Dataset entries:
=== Begin Enclosure ===

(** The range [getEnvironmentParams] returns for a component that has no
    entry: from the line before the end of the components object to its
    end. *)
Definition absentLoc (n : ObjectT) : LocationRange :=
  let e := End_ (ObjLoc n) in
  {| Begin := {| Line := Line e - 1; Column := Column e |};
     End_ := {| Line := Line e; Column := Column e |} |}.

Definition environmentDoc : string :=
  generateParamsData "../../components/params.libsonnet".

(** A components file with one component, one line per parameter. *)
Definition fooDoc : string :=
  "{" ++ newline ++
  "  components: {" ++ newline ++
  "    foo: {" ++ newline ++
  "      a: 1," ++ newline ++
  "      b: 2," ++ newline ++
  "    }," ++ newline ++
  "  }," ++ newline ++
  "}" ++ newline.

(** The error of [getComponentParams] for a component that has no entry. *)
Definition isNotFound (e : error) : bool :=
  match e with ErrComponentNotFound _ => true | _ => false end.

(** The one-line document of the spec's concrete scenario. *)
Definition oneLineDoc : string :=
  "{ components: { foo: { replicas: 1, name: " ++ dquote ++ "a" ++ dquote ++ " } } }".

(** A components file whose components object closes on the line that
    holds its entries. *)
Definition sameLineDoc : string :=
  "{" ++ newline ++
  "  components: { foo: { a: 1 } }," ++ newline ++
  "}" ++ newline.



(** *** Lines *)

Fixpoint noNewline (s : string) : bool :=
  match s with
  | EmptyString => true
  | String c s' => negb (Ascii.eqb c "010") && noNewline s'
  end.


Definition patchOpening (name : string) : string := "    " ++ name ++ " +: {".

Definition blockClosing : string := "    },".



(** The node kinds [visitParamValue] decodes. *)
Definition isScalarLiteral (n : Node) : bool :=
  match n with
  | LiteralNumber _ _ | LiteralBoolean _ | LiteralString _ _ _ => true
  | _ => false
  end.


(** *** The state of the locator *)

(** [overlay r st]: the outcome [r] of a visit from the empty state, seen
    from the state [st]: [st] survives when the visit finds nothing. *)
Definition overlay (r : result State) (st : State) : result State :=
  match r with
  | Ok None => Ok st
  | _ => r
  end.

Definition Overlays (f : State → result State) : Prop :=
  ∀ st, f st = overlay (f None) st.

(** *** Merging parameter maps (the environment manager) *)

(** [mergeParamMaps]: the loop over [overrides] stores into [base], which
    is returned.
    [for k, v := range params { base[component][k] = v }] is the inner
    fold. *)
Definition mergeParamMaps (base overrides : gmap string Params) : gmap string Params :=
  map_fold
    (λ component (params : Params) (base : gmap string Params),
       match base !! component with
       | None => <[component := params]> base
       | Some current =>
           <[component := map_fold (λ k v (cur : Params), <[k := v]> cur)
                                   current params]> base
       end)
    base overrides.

=== End Enclosure ===
=== Begin Enclosure ===

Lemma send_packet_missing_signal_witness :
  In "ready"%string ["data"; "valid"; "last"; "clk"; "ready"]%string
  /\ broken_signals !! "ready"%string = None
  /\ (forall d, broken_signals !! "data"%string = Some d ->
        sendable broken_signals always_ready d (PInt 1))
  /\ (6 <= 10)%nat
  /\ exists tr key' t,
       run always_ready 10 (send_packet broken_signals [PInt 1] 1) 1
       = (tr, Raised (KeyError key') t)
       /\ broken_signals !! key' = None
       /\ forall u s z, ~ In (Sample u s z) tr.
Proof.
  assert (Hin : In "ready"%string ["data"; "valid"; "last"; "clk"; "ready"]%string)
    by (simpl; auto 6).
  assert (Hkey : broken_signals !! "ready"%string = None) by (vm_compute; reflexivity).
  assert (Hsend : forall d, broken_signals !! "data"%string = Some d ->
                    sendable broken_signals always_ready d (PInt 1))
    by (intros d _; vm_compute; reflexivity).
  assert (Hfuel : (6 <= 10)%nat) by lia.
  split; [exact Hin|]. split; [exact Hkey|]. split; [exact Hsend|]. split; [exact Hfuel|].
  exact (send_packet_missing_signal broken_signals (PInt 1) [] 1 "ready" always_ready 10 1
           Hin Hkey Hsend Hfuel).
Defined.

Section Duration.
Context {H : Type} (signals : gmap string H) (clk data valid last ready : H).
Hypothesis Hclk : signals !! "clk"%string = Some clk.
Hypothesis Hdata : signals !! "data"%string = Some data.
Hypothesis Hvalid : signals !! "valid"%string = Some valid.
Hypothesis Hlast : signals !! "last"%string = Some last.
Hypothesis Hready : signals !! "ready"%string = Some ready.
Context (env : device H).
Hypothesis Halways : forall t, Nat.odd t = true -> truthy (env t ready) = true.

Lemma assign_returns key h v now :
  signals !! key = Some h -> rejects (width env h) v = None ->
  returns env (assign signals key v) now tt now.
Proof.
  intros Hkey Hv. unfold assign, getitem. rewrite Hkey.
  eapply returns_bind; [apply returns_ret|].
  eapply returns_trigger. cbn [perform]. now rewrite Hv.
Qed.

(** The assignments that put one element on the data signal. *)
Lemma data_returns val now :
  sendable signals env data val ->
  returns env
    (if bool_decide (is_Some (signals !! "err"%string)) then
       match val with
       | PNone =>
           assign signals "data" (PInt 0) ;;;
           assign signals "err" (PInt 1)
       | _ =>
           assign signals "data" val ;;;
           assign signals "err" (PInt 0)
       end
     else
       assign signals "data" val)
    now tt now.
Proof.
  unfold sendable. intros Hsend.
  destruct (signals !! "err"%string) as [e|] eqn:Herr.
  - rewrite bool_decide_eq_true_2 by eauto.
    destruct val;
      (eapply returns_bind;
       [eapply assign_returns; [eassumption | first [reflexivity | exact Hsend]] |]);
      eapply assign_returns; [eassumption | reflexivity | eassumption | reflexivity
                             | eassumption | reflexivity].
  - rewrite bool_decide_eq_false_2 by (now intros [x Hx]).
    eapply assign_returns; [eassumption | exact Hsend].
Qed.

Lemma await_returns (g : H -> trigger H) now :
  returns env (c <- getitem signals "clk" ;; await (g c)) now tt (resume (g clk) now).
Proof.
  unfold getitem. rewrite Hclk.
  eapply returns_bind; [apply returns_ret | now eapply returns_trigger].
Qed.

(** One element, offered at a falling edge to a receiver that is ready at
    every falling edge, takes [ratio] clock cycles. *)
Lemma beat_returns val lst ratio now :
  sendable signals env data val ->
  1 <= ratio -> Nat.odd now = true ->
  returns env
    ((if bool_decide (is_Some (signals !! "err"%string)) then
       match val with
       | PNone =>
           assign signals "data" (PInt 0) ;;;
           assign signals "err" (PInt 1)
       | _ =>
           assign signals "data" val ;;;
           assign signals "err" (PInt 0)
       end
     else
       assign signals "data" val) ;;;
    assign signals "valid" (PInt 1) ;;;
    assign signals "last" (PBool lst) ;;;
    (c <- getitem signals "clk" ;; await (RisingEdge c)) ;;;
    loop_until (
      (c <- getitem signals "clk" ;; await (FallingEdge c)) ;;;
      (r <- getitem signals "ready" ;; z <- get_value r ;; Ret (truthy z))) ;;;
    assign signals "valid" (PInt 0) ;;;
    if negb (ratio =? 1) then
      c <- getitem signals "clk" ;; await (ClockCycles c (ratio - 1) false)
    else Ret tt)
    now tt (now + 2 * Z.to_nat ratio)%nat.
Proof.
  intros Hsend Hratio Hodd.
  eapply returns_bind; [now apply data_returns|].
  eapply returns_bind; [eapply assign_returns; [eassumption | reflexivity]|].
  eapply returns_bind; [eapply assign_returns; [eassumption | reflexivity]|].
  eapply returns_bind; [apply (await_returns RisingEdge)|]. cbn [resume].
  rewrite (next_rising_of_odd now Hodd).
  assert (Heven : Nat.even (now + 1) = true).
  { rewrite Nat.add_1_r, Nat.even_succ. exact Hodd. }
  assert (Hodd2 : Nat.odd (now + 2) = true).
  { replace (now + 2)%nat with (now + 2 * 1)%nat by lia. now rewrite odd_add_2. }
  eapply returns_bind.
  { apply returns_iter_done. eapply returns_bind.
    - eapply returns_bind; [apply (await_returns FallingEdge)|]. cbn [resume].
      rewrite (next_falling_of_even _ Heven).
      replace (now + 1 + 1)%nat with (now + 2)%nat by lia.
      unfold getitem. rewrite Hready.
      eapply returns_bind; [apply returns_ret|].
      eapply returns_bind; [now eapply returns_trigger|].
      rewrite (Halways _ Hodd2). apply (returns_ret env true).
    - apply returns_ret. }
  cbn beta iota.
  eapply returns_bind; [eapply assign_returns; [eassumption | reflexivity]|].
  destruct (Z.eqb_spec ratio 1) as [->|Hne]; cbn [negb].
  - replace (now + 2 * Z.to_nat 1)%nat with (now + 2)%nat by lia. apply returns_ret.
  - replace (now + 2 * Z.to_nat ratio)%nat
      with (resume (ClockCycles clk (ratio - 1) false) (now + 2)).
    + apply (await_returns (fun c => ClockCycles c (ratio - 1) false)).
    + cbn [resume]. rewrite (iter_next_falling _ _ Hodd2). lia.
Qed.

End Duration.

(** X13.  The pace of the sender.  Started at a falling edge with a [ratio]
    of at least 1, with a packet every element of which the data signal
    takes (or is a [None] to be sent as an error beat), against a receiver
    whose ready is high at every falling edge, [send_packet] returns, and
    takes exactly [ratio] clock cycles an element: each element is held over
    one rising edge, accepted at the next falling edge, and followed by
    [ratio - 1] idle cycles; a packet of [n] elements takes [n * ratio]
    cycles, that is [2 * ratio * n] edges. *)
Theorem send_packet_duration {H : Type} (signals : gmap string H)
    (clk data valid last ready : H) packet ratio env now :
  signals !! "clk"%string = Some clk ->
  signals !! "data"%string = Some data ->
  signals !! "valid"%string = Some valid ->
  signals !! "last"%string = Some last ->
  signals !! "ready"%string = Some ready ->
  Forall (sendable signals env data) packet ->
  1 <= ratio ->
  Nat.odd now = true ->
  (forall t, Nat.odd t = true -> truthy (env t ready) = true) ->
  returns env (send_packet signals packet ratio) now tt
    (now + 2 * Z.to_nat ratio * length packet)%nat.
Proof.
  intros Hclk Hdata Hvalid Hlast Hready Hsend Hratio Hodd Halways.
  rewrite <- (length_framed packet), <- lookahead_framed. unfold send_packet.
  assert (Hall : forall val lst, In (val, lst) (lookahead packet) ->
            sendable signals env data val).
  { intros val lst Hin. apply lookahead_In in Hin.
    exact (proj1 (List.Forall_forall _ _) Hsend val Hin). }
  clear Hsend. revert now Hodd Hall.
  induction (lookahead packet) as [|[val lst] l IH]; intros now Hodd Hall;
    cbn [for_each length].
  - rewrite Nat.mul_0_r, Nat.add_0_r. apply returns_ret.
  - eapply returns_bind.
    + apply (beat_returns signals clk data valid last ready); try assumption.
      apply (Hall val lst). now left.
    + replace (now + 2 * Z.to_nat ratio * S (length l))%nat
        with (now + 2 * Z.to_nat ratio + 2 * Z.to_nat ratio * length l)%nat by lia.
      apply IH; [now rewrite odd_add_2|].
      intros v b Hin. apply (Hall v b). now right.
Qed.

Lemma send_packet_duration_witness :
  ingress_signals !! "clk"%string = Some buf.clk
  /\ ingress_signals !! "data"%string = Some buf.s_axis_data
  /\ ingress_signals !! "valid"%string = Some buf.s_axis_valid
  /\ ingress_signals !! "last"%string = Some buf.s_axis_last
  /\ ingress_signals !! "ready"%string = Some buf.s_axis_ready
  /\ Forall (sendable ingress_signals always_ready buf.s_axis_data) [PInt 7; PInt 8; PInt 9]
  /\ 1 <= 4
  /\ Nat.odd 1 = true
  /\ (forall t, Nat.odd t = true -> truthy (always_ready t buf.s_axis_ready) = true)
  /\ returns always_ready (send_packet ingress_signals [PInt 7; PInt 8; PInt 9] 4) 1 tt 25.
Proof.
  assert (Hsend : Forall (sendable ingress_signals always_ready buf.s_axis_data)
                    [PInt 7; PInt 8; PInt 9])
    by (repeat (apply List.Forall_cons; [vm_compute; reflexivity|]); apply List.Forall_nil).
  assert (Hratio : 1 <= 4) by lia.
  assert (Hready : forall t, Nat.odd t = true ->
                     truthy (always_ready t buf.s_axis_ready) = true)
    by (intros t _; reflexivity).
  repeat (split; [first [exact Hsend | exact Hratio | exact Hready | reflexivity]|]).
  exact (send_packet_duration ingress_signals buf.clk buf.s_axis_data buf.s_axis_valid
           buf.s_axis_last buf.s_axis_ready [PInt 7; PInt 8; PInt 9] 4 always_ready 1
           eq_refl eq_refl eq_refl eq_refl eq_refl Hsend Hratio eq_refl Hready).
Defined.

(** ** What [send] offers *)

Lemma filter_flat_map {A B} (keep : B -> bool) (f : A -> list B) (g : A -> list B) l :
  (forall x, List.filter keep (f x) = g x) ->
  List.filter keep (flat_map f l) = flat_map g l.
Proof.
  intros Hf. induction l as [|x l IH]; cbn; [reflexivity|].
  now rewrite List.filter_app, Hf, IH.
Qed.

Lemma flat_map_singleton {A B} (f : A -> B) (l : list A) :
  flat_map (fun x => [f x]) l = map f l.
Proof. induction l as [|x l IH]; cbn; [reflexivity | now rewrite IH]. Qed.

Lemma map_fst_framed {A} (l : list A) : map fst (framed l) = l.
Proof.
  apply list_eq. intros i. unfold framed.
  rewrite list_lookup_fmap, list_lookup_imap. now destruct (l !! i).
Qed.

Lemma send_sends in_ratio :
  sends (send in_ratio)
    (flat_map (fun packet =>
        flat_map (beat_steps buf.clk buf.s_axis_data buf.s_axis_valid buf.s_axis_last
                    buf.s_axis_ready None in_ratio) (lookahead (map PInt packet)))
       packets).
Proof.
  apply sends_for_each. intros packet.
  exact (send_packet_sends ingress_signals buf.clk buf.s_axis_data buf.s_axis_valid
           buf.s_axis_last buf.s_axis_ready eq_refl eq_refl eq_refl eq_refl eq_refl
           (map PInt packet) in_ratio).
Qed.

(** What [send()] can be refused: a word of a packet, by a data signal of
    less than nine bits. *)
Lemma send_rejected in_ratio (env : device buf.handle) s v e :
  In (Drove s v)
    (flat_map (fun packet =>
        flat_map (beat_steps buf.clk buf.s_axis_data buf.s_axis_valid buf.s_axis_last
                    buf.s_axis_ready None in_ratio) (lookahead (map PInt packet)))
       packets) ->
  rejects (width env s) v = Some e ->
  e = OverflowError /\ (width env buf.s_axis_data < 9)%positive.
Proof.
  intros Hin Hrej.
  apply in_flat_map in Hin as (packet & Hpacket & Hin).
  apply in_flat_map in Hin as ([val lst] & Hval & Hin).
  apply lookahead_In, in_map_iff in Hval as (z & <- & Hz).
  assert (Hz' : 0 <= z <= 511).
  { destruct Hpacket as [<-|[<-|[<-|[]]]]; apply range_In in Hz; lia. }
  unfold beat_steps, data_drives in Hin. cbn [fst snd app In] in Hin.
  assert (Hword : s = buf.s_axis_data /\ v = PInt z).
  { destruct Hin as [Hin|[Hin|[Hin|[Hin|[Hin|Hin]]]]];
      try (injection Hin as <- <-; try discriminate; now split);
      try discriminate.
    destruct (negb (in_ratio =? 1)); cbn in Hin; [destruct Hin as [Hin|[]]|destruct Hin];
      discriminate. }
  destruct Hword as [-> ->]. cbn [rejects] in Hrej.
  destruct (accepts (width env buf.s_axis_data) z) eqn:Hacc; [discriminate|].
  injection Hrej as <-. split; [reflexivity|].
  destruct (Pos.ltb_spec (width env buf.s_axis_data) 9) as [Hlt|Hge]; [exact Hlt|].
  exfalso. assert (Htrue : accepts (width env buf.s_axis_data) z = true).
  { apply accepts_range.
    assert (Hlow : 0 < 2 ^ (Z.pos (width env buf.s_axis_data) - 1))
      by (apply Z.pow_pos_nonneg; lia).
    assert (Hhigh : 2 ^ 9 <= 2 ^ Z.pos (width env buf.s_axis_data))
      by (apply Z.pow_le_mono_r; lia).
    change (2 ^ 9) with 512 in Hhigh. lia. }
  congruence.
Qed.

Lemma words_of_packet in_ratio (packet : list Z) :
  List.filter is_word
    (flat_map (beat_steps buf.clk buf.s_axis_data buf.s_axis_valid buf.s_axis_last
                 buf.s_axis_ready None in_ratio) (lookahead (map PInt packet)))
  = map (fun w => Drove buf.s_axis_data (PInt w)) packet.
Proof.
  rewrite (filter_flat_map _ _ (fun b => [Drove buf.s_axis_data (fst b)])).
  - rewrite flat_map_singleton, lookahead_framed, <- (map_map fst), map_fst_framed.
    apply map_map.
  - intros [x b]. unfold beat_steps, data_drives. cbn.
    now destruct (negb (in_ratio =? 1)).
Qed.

=== End Enclosure ===
=== Begin Enclosure ===

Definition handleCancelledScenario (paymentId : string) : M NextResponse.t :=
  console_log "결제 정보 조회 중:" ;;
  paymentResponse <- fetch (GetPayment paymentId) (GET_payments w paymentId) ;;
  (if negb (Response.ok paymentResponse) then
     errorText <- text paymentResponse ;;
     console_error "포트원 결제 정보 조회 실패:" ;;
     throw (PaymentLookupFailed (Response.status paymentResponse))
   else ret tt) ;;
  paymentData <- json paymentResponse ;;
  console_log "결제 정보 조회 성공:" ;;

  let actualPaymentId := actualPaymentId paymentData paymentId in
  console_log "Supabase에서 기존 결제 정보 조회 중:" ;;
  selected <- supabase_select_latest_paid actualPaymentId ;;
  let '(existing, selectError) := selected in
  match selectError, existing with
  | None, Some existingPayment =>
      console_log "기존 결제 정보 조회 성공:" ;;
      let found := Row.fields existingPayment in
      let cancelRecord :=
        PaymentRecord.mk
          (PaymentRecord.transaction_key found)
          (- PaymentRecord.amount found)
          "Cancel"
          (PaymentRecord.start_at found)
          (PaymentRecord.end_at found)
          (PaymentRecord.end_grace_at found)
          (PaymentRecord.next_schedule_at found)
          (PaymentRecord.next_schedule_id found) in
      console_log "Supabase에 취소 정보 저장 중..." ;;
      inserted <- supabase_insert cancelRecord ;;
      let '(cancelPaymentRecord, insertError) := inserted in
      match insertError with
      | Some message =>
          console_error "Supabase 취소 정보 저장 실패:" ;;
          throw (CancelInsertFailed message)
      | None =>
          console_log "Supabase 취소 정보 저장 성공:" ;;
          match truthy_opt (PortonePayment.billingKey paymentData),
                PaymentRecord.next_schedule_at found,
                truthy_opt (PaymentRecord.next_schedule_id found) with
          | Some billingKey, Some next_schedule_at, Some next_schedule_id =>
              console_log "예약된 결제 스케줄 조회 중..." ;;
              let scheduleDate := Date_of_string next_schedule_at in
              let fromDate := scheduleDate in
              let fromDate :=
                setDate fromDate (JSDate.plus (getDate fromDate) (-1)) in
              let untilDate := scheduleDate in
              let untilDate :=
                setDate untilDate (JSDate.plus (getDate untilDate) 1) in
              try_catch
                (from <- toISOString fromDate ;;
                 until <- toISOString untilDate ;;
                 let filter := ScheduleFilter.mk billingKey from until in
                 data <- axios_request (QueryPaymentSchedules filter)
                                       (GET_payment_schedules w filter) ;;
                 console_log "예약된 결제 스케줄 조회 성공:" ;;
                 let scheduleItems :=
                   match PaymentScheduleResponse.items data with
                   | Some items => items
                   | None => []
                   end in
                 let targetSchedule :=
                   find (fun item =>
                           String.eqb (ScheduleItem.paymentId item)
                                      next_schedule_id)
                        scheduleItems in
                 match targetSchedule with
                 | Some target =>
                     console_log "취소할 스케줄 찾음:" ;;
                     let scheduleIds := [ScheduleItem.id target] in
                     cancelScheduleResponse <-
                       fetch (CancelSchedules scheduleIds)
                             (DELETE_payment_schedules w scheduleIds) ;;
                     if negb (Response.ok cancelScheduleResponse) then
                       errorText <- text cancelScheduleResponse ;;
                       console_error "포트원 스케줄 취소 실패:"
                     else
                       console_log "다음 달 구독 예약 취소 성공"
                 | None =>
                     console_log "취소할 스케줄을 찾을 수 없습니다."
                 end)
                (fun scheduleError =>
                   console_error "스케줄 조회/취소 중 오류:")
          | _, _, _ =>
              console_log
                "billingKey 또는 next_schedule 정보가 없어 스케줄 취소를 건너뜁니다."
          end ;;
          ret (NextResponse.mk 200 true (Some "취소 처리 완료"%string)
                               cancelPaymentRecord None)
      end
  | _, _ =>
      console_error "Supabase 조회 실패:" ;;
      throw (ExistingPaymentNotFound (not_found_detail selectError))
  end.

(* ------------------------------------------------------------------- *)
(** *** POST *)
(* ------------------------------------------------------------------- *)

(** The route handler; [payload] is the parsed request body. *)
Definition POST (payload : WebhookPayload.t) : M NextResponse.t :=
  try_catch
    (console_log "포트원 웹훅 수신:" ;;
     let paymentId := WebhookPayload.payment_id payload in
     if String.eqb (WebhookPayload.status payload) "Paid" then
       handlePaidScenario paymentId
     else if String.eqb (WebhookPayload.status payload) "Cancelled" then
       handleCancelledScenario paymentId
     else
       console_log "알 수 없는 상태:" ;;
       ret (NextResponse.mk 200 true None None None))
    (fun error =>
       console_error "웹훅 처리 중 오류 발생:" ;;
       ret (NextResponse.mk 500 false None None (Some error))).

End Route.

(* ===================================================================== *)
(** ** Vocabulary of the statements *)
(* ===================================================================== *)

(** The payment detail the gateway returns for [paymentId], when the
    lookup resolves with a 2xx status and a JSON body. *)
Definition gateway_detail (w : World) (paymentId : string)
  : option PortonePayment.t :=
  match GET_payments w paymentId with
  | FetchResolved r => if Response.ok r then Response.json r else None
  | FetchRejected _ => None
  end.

=== End Enclosure ===

▸ Task requirements
Could you return all lines from the data above that contain the string "mergeParamMaps"?

▸ Your solution
(** [mergeParamMaps]: the loop over [overrides] stores into [base], which
Definition mergeParamMaps (base overrides : gmap string Params) : gmap string Params :=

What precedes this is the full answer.